The data:
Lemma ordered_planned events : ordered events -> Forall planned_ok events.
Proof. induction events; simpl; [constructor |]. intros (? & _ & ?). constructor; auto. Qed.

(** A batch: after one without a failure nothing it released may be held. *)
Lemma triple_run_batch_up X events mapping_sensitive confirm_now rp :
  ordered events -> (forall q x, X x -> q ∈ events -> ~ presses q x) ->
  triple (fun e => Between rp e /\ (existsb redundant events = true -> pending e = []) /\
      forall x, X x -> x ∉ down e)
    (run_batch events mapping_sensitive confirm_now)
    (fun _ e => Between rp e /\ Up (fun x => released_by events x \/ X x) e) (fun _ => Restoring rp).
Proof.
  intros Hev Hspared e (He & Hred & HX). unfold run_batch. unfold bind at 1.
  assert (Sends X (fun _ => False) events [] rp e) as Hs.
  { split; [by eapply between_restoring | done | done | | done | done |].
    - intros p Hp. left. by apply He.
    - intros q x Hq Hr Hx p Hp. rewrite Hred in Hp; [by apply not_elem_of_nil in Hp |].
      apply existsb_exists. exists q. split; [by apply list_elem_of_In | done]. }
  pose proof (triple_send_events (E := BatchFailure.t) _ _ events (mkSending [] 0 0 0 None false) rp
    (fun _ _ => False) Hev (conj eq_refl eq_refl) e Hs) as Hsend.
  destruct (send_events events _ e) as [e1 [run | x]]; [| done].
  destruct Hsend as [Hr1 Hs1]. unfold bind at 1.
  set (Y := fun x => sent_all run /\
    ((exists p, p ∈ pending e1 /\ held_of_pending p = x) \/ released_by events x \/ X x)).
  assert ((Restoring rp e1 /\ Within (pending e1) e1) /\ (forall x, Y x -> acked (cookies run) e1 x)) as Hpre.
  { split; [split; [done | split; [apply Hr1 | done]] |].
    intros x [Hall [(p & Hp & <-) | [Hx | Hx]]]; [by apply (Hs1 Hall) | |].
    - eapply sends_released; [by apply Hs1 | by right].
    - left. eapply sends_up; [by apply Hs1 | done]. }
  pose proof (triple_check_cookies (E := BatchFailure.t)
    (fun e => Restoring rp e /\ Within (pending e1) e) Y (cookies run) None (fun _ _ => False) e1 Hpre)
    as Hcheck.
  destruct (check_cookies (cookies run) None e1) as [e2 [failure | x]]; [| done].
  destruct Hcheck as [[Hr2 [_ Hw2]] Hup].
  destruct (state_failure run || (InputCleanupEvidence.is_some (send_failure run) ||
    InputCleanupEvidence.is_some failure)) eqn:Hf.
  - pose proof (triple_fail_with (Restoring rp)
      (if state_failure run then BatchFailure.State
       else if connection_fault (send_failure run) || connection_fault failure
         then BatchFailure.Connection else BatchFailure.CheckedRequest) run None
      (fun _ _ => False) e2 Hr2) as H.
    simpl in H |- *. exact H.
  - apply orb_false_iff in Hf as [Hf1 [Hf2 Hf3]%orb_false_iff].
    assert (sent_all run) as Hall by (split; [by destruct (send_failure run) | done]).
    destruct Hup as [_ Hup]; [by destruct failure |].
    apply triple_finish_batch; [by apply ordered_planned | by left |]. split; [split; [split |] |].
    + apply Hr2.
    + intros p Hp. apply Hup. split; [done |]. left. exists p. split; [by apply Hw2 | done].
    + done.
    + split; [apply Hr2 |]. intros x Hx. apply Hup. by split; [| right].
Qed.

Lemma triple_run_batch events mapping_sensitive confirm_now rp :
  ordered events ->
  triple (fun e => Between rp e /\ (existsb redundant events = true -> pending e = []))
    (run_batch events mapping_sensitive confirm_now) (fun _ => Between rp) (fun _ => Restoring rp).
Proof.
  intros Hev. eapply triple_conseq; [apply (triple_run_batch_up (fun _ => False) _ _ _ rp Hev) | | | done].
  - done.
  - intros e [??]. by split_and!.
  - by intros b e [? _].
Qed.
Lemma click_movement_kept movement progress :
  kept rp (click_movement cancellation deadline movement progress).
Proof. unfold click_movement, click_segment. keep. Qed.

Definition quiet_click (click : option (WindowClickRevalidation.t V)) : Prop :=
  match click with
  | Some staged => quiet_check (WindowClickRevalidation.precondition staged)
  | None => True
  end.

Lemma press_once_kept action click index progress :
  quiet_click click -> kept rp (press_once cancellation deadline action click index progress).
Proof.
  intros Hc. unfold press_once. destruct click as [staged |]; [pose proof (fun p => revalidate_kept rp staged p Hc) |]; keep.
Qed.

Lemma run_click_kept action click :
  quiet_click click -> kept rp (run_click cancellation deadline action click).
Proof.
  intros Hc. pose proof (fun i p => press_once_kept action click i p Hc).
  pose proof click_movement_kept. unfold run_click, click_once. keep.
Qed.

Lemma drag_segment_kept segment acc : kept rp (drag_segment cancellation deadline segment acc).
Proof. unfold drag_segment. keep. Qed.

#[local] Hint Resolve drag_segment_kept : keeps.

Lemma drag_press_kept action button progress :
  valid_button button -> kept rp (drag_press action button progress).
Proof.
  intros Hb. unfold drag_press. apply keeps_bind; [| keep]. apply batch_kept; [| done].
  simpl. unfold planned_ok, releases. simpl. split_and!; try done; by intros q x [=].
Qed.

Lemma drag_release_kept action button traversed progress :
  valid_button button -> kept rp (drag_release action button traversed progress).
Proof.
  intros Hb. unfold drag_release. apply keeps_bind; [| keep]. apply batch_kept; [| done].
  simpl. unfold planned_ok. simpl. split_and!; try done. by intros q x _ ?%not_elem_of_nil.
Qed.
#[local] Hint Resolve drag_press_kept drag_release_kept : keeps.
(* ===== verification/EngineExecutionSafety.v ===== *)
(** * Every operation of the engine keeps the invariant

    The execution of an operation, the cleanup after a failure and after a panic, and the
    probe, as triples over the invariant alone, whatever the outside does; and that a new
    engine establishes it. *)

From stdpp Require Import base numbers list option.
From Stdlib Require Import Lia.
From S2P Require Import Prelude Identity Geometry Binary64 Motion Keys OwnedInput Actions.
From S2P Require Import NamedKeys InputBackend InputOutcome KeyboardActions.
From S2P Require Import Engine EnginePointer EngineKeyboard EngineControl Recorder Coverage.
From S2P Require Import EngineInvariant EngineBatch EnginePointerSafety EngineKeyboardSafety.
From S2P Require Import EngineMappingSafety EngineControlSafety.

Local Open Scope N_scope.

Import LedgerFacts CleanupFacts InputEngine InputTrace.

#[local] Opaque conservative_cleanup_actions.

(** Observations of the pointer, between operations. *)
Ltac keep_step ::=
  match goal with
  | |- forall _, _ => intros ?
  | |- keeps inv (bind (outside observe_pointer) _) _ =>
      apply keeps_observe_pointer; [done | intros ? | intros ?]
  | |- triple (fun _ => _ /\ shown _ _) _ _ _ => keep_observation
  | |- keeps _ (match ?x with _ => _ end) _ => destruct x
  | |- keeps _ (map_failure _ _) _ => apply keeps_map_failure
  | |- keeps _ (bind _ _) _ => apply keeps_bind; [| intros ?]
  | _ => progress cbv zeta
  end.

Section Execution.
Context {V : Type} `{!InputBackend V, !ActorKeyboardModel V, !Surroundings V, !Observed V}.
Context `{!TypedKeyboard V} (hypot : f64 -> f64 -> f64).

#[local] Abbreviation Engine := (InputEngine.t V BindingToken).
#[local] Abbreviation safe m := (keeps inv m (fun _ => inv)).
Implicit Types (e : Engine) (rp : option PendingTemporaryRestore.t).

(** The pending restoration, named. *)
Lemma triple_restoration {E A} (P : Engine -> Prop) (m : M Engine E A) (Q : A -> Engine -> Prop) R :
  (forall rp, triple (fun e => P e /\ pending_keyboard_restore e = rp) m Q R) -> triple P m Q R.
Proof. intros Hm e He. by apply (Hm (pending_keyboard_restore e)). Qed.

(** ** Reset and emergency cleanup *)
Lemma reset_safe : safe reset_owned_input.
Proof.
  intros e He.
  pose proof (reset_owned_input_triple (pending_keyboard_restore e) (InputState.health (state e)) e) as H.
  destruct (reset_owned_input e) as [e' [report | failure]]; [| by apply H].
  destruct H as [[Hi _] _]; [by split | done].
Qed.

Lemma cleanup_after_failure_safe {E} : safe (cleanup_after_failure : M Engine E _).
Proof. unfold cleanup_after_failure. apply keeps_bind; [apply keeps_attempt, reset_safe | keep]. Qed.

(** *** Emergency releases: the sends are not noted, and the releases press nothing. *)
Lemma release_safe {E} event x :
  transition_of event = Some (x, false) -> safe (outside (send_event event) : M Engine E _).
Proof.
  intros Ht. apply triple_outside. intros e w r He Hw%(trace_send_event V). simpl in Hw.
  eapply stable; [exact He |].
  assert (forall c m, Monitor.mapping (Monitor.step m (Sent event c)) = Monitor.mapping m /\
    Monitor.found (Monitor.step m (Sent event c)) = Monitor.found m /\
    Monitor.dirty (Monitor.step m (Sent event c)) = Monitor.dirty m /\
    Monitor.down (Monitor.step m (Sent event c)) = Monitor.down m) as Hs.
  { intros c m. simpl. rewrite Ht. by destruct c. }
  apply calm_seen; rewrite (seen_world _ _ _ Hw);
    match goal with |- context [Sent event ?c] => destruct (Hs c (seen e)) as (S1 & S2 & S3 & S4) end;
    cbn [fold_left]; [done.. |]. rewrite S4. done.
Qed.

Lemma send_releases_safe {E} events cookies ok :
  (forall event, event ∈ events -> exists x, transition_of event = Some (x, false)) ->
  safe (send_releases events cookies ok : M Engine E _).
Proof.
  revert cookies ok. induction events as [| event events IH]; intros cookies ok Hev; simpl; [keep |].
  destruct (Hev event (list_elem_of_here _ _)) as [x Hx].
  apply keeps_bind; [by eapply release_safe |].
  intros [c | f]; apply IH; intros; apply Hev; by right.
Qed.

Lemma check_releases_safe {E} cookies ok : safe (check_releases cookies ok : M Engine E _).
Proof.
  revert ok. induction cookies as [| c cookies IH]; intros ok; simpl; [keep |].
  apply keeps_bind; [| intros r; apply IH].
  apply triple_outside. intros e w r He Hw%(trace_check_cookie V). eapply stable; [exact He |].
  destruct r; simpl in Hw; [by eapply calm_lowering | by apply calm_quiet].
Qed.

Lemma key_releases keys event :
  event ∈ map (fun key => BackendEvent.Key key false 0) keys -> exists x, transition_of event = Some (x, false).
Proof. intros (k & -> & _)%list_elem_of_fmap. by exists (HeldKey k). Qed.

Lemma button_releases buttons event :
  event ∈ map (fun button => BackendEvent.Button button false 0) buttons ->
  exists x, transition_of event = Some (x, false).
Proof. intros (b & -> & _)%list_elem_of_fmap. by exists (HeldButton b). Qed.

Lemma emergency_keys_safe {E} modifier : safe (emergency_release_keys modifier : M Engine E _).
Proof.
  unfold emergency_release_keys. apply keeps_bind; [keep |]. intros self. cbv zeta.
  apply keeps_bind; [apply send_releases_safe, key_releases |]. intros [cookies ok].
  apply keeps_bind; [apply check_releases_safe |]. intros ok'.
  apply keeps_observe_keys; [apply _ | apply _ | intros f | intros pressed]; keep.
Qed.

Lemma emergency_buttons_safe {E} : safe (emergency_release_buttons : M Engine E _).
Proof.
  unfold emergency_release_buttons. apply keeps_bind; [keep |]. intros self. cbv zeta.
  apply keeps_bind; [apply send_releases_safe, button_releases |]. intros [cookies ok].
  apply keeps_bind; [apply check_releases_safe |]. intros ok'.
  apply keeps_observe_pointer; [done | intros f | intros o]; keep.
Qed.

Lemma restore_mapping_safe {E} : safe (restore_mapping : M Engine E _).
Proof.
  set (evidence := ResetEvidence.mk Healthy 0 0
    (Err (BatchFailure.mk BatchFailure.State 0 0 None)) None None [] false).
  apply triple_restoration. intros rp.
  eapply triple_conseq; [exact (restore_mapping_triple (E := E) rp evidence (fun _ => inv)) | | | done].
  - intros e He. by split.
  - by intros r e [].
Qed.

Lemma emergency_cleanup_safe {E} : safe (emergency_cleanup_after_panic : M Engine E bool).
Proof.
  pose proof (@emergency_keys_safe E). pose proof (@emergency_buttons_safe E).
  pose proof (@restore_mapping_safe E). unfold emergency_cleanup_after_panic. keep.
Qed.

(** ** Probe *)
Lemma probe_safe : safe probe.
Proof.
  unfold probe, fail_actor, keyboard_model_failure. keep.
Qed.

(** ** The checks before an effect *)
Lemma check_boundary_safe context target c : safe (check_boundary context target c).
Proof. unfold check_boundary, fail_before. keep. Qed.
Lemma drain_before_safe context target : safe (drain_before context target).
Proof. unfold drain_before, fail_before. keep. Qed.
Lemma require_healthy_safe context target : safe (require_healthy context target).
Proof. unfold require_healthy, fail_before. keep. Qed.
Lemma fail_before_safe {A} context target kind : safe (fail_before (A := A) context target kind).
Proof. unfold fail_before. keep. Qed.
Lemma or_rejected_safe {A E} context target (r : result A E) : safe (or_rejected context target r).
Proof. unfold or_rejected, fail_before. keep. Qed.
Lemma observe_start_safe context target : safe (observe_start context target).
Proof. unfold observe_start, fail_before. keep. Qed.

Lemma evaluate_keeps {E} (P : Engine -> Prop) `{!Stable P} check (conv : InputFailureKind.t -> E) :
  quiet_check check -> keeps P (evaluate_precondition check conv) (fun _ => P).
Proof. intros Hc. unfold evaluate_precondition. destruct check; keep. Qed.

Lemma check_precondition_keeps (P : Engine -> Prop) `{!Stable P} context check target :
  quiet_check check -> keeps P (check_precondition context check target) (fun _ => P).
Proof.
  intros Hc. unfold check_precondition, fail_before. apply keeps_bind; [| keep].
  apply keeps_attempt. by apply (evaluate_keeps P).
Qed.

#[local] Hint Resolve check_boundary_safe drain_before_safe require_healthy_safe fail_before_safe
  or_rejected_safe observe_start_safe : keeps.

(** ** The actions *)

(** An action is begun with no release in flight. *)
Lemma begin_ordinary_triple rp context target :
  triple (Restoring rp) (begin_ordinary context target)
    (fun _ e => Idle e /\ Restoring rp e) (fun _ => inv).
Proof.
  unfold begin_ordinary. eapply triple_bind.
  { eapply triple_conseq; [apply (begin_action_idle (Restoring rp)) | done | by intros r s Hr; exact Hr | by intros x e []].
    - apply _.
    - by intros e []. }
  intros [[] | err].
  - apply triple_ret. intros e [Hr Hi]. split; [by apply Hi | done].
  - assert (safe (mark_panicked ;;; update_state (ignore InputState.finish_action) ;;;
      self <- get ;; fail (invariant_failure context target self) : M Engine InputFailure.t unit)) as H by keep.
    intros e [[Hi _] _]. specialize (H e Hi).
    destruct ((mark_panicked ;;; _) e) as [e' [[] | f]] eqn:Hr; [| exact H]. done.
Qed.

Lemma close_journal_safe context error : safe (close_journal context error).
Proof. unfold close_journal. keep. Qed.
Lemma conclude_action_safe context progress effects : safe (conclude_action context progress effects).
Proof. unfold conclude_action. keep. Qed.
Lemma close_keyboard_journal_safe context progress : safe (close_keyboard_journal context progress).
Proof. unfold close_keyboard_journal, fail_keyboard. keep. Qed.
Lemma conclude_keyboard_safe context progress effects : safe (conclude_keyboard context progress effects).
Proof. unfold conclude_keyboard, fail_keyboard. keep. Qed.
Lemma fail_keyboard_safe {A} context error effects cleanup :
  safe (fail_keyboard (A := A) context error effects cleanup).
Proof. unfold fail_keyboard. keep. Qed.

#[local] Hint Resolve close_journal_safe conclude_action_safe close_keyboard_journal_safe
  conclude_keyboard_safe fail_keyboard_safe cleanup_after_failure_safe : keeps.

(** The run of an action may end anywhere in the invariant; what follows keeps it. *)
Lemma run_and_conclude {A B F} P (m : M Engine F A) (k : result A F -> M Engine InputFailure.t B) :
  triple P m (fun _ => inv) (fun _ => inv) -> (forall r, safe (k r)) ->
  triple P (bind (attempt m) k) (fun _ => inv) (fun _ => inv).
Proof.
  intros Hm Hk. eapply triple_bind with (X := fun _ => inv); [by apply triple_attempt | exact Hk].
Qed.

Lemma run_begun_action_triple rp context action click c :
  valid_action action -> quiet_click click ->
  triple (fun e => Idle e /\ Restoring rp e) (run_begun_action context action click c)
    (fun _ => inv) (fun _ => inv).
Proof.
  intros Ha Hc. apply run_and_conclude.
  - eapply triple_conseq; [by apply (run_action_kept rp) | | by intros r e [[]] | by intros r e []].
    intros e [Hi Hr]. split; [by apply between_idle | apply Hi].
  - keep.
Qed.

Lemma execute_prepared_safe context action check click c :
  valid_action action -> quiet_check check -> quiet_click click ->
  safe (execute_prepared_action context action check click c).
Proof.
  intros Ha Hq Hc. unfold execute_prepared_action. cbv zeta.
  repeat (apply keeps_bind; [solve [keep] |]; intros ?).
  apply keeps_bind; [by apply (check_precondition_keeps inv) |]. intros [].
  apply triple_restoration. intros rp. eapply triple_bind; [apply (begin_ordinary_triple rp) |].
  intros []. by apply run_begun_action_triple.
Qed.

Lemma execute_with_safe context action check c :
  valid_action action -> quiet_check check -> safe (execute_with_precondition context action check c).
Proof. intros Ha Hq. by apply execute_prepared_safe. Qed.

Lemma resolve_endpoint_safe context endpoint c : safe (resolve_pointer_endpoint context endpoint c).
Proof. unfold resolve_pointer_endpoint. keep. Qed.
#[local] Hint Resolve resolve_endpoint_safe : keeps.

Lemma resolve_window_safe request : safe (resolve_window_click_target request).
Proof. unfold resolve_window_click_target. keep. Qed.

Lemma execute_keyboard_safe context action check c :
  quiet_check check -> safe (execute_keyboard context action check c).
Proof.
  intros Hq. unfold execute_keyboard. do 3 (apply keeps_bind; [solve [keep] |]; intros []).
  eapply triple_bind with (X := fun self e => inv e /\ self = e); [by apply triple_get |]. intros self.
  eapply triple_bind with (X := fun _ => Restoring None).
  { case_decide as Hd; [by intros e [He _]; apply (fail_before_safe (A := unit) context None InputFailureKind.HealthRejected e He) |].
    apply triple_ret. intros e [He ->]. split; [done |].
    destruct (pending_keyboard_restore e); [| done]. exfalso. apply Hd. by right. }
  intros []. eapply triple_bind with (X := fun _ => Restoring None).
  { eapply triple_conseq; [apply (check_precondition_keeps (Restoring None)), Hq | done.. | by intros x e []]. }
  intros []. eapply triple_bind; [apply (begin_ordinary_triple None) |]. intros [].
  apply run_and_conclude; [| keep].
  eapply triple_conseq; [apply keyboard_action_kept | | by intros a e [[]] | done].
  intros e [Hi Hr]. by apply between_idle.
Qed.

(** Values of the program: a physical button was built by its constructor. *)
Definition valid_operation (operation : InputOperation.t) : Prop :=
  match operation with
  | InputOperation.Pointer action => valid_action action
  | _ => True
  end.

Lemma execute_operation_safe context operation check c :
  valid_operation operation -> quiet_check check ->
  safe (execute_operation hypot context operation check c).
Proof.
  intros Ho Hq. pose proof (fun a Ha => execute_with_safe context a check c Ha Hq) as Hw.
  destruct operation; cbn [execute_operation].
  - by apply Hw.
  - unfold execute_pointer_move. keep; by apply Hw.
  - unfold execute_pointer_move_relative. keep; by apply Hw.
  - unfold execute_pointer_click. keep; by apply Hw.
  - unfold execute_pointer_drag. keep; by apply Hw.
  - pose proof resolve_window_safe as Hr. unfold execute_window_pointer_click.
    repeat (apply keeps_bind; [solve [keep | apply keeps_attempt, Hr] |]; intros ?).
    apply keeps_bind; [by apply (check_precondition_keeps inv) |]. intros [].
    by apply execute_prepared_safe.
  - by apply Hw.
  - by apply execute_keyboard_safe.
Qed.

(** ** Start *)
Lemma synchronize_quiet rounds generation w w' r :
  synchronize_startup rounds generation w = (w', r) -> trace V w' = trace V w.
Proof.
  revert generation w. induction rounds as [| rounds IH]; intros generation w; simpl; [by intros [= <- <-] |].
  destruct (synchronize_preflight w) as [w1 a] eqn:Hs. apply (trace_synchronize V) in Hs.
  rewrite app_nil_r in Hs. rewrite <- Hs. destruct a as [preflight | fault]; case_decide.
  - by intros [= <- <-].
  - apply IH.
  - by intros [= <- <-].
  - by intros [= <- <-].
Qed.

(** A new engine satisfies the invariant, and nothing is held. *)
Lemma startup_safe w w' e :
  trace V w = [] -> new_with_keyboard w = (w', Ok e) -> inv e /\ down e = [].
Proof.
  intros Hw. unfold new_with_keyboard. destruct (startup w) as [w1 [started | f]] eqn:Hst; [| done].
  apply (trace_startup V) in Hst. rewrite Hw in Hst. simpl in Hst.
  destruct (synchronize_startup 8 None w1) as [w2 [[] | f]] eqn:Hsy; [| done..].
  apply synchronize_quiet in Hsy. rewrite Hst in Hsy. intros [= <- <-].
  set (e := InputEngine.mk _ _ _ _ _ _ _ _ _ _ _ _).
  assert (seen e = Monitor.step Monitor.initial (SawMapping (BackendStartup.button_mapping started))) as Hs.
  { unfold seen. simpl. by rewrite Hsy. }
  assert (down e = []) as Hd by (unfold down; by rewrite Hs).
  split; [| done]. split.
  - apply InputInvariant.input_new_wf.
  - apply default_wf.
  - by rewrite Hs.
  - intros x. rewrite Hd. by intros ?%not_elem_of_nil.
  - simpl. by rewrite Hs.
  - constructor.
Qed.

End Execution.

Goal of the exercise: Only the lines above from the one with "Monitor.found (Monitor.step m" up to and including the one with "apply calm_seen; rewrite" should be repeated, exactly as written.

Response area:
    Monitor.found (Monitor.step m (Sent event c)) = Monitor.found m /\
    Monitor.dirty (Monitor.step m (Sent event c)) = Monitor.dirty m /\
    Monitor.down (Monitor.step m (Sent event c)) = Monitor.down m) as Hs.
  { intros c m. simpl. rewrite Ht. by destruct c. }
  apply calm_seen; rewrite (seen_world _ _ _ Hw);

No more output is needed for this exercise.